Stephan Klaas Enno, Penny Will D, Daunizeau Jean, Moran Rosalyn J, Friston Karl J
Wellcome Trust Centre for Neuroimaging, Institute of Neurology, University College London, London, UK.
Neuroimage. 2009 Jul 15;46(4):1004-17. doi: 10.1016/j.neuroimage.2009.03.025. Epub 2009 Mar 20.
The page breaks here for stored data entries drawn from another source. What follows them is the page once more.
(** [features.packet_length = v] *)
Definition set_packet_length (self : t) (v : Z) : t := {|
  src_ip := src_ip self;
  dst_ip := dst_ip self;
  src_port := src_port self;
  dst_port := dst_port self;
  protocol := protocol self;
  packet_length := v;
  header_length := header_length self;
  ttl := ttl self;
  tos := tos self;
  tcp_flags := tcp_flags self;
  tcp_window := tcp_window self;
  tcp_seq := tcp_seq self;
  tcp_ack := tcp_ack self;
  tcp_flag_fin := tcp_flag_fin self;
  tcp_flag_syn := tcp_flag_syn self;
  tcp_flag_rst := tcp_flag_rst self;
  tcp_flag_psh := tcp_flag_psh self;
  tcp_flag_ack := tcp_flag_ack self;
  tcp_flag_urg := tcp_flag_urg self;
  timestamp := timestamp self;
  flow_duration := flow_duration self;
  total_fwd_packets := total_fwd_packets self;
  total_bwd_packets := total_bwd_packets self;
  total_length_fwd_packets := total_length_fwd_packets self;
  total_length_bwd_packets := total_length_bwd_packets self;
  packet_length_mean := packet_length_mean self;
  packet_length_std := packet_length_std self;
  packet_length_min := packet_length_min self;
  packet_length_max := packet_length_max self;
  packet_length_variance := packet_length_variance self;
  fwd_packet_length_mean := fwd_packet_length_mean self;
  flow_bytes_per_second := flow_bytes_per_second self;
  flow_packets_per_second := flow_packets_per_second self;
  fwd_packets_per_second := fwd_packets_per_second self;
  bwd_packets_per_second := bwd_packets_per_second self;
  flow_inter_arrival_time_mean := flow_inter_arrival_time_mean self;
  flow_inter_arrival_time_std := flow_inter_arrival_time_std self;
  fwd_inter_arrival_time_mean := fwd_inter_arrival_time_mean self;
  bwd_inter_arrival_time_mean := bwd_inter_arrival_time_mean self;
  active_mean := active_mean self;
  active_std := active_std self;
  idle_mean := idle_mean self;
  idle_std := idle_std self;
  tcp_window_size_mean := tcp_window_size_mean self;
  tcp_flags_count := tcp_flags_count self;
  flow_bytes_total := flow_bytes_total self;
  label := label self
|}.
(** * pulp_rpm: viewsets, modulemd serializers and the checkpoint read path

    A shallow embedding of

    - [pulp_rpm/app/viewsets/repository.py]: the sync, publish and copy
      triggers ([RpmRepositoryViewSet.sync], [RpmPublicationViewSet.create],
      [CopyViewSet.create] and [CopyViewSet._process_config]), and the
      access policies and locked roles the viewsets declare;
    - [pulp_rpm/app/serializers/modulemd.py]: [ModulemdSerializer.create] and
      [ModulemdDefaultsSerializer.create], and the fields the three
      serializers declare;
    - [pulp_rpm/tests/functional/api/test_checkpoint.py]: the timestamp
      format and the checkpoint URL of the tests;
    - the collaborators those functions call (the task dispatcher, the lock
      manager, the content store, the checkpoint resolver), which live in
      pulpcore and are modelled from the specification.

    Python dictionaries are finite maps from strings to dynamically typed
    values, exceptions are an error monad over the state of the database and
    of the task queue. *)

From Stdlib Require Import ZArith String Ascii List Lia Bool DecimalString.
From stdpp Require Import base option gmap strings list.
From Equations Require Import Equations.

Set Warnings "-register-all".

Local Open Scope Z_scope.

(** ** Model instances *)

(** Primary keys are UUIDs; [str] is Python's [str(uuid)]. *)
Abbreviation UUID := string (only parsing).

Definition str (u : UUID) : string := u.

Module RpmRemote.
Record t := mk { pk : UUID; name : string }.
End RpmRemote.

(** pulpcore's [Repository]: the master model a [RepositoryVersion] points to
    and the task dispatcher locks. *)
Module Repository.
Record t := mk { pk : UUID; name : string }.
End Repository.

Module RepositoryVersion.
Record t := mk { pk : UUID; repository : Repository.t; number : Z }.
End RepositoryVersion.
(** ** Data model *)

(** [class StockItem(BaseModel)] *)
Record StockItem := { license : string }.

(** [class Product(BaseModel)].  [price] is a Python float, an IEEE-754
    binary64 value; it is only ever carried, never computed with. *)
Record Product := {
  id : Z;
  name : string;
  image : string;
  imagehover : option string;
  description : string;
  price : spec_float;
  delivery_method : string;
  stock : list StockItem
}.

(** The loaded document: a dict from category name to the list of its
    products.  A Python dict iterates in insertion order, which the
    association list keeps; it holds every key once ([dict_keys_unique]). *)
Definition Catalog : Type := list (string * list Product).

Definition dict_keys_unique (stock_data : Catalog) : Prop :=
  NoDup (map fst stock_data).

(** [key in d] and [d[key]] *)
Fixpoint dict_get (stock_data : Catalog) (key : string) : option (list Product) :=
  match stock_data with
  | [] => None
  | (category, products) :: rest =>
      if String.eqb category key then Some products else dict_get rest key
  end.

(** [product["stock"] = new_stock], every other field kept. *)
Definition with_stock (product : Product) (new_stock : list StockItem) : Product :=
  {| id := id product;
     name := name product;
     image := image product;
     imagehover := imagehover product;
     description := description product;
     price := price product;
     delivery_method := delivery_method product;
     stock := new_stock |}.

(** The floats [10.0] and [30.0]. *)
Definition float_10 : spec_float := S754_finite false 5629499534213120 (-49).
Definition float_30 : spec_float := S754_finite false 8444249301319680 (-48).

(** [default_data] of [load_stock_data] *)
Definition default_data : Catalog :=
  [ ("BloodStrike",
     [ {| id := 1;
          name := "Blood Strike Account";
          image := "https://pic.bittopup.com/apiUpload/2ccf31c25175abf452e9766912a42c73.jpg";
          imagehover := Some "https://imgop.itemku.com/?url=https%3A%2F%2Fd1x91p7vw3vuq8.cloudfront.net%2Fitemku-upload%2F2025715%2Fbu7sesjsnbxx2ftm9kc8q_thumbnail.jpg&w=1033&q=10";
          description := "Best Account BloodStrike";
          price := float_10;
          delivery_method := "instant";
          stock := [ {| license := "email@example.com:password123" |};
                     {| license := "email2@example.com:password456" |} ] |} ]);
    ("Window Protection 11",
     [ {| id := 2;
          name := "Window Protection";
          image := "https://pic.bittopup.com/apiUpload/2ccf31c25175abf452e9766912a42c73.jpg";
          imagehover := Some "https://encrypted-tbn0.gstatic.com/images?q=tbn:ANd9GcQ4NOVVkcMqtvEutXTu_StAuIwGGvO9DevFkg&s";
          description := "Best Window Protection";
          price := float_30;
          delivery_method := "Waiting";
          stock := [ {| license := "email@example.com:password123" |};
                     {| license := "email2@example.com:password456" |};
                     {| license := "email2@example.com:password456" |};
                     {| license := "email2@example.com:password456" |} ] |} ]) ].

(** ** The clock *)

(** A reading of [datetime.now()], to the second. *)
Record datetime := {
  year : nat; month : nat; day : nat;
  hour : nat; minute : nat; second : nat
}.

Definition digit (n : nat) : ascii := ascii_of_nat (48 + n mod 10).

Definition zero_pad2 (n : nat) : string :=
  String (digit (n / 10)) (String (digit n) "").

Definition zero_pad4 (n : nat) : string :=
  String (digit (n / 1000)) (String (digit (n / 100)) (zero_pad2 n)).

(** [now.strftime("%Y%m%d_%H%M%S")], for the four-digit years a clock gives. *)
Definition strftime (now : datetime) : string :=
  zero_pad4 (year now) ++ zero_pad2 (month now) ++ zero_pad2 (day now) ++ "_"
  ++ zero_pad2 (hour now) ++ zero_pad2 (minute now) ++ zero_pad2 (second now).

(** ** Files *)

(** [STOCK_FILE] holds its text when it exists; [BACKUP_DIR] maps the name of
    each backup file to its text. *)
Record FileSystem := {
  STOCK_FILE : option string;
  BACKUP_DIR : gmap string string
}.

Definition CR : ascii := ascii_of_nat 13.
Definition LF : ascii := ascii_of_nat 10.

(** What [open(path, 'r').read()] returns for a file holding [s]: with the
    default [newline=None] every line ending, "\r\n" or a lone "\r", is
    handed to the caller as "\n".  (Writing in text mode on POSIX puts the
    text out as it is.) *)
Fixpoint read_text (s : string) : string :=
  match s with
  | EmptyString => EmptyString
  | String c rest =>
      if Ascii.eqb c CR then
        match rest with
        | String c' rest' =>
            if Ascii.eqb c' LF then String LF (read_text rest')
            else String LF (read_text rest)
        | EmptyString => String LF EmptyString
        end
      else String c (read_text rest)
  end.

(** The first byte of a surrogate in generalised UTF-8, and the range of the
    second. *)
Definition surrogate_lead : ascii := ascii_of_nat 237.

Definition surrogate_second (c : ascii) : bool :=
  ((160 <=? nat_of_ascii c) && (nat_of_ascii c <=? 191))%nat.

(** The string holds a surrogate code point: [s.encode('utf-8')] raises
    [UnicodeEncodeError]. *)
Fixpoint has_surrogate (s : string) : bool :=
  match s with
  | EmptyString => false
  | String c rest =>
      (Ascii.eqb c surrogate_lead
       && match rest with
          | String c' _ => surrogate_second c'
          | EmptyString => false
          end)
      || has_surrogate rest
  end.

Definition encodable_item (item : StockItem) : bool :=
  negb (has_surrogate (license item)).

Definition encodable_product (product : Product) : bool :=
  negb (has_surrogate (name product))
  && negb (has_surrogate (image product))
  && match imagehover product with
     | Some url => negb (has_surrogate url)
     | None => true
     end
  && negb (has_surrogate (description product))
  && negb (has_surrogate (delivery_method product))
  && forallb encodable_item (stock product).

(** Every string that [json.dump(..., ensure_ascii=False)] writes out for
    the catalog, keys and values, can be encoded: the dump into the utf-8
    stream goes through.  (Numbers are written in ASCII.) *)
Definition encodable (stock_data : Catalog) : bool :=
  forallb (fun entry => negb (has_surrogate (fst entry))
                        && forallb encodable_product (snd entry))
          stock_data.

(** [json.dump(data, f, indent=2, ensure_ascii=False)] as the text it has put
    into [f] when it returns or, for a catalog that is not [encodable], when
    the write of the offending chunk raises; and [json.load(f)] on the text
    it reads ([None]: it raises). *)
Class JSON := {
  json_dump : Catalog -> string;
  json_load : string -> option Catalog
}.

(** ** Exceptions and the request monad *)

Inductive exn :=
| HTTPException (status_code : Z)
| JSONDecodeError
| FileNotFoundError
| UnicodeEncodeError.

Inductive outcome (A : Type) :=
| Return (a : A)
| Raise (e : exn).
Arguments Return {A} a.
Arguments Raise {A} e.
Bayesian model selection (BMS) is a powerful method for determining the most likely among a set of competing hypotheses about the mechanisms that generated observed data. BMS has recently found widespread application in neuroimaging, particularly in the context of dynamic causal modelling (DCM). However, so far, combining BMS results from several subjects has relied on simple (fixed effects) metrics, e.g. the group Bayes factor (GBF), that do not account for group heterogeneity or outliers. In this paper, we compare the GBF with two random effects methods for BMS at the between-subject or group level. These methods provide inference on model-space using a classical and Bayesian perspective respectively. First, a classical (frequentist) approach uses the log model evidence as a subject-specific summary statistic. This enables one to use analysis of variance to test for differences in log-evidences over models, relative to inter-subject differences. We then consider the same problem in Bayesian terms and describe a novel hierarchical model, which is optimised to furnish a probability density on the models themselves. This new variational Bayes method rests on treating the model as a random variable and estimating the parameters of a Dirichlet distribution which describes the probabilities for all models considered. These probabilities then define a multinomial distribution over model space, allowing one to compute how likely it is that a specific model generated the data of a randomly chosen subject as well as the exceedance probability of one model being more likely than any other model. Using empirical and synthetic data, we show that optimising a conditional density of the model probabilities, given the log-evidences for each model over subjects, is more informative and appropriate than both the GBF and frequentist tests of the log-evidences. In particular, we found that the hierarchical Bayesian approach is considerably more robust than either of the other approaches in the presence of outliers. We expect that this new random effects method will prove useful for a wide range of group studies, not only in the context of DCM, but also for other modelling endeavours, e.g. comparing different source reconstruction methods for EEG/MEG or selecting among competing computational models of learning and decision-making.
贝叶斯模型选择(BMS)是一种强大的方法,用于在一组关于生成观测数据机制的相互竞争的假设中确定最有可能的假设。BMS最近在神经成像中得到了广泛应用,特别是在动态因果模型(DCM)的背景下。然而,到目前为止,合并多个受试者的BMS结果依赖于简单的(固定效应)指标,例如组贝叶斯因子(GBF),这些指标没有考虑组内异质性或异常值。在本文中,我们在受试者间或组水平上比较了GBF与两种用于BMS的随机效应方法。这些方法分别从经典和贝叶斯的角度对模型空间进行推断。首先,一种经典的(频率主义)方法使用对数模型证据作为受试者特定的汇总统计量。这使得人们能够使用方差分析来检验模型间对数证据的差异,相对于受试者间的差异。然后,我们从贝叶斯的角度考虑同样的问题,并描述了一种新颖分层模型,该模型经过优化以提供模型本身的概率密度。这种新的变分贝叶斯方法基于将模型视为随机变量,并估计描述所考虑的所有模型概率的狄利克雷分布的参数。这些概率随后在模型空间上定义了一个多项分布,使人们能够计算特定模型生成随机选择受试者数据的可能性,以及一个模型比任何其他模型更有可能的超越概率。使用实证数据和合成数据,我们表明,在给定每个模型针对受试者的对数证据的情况下,优化模型概率的条件密度比GBF和对数证据的频率主义检验更具信息性和适用性。特别是,我们发现分层贝叶斯方法在存在异常值的情况下比其他任何一种方法都要稳健得多。我们预计这种新的随机效应方法将被证明对广泛的组研究有用,不仅在DCM的背景下,而且对于其他建模工作,例如比较脑电图/脑磁图的不同源重建方法或在学习和决策的竞争计算模型中进行选择。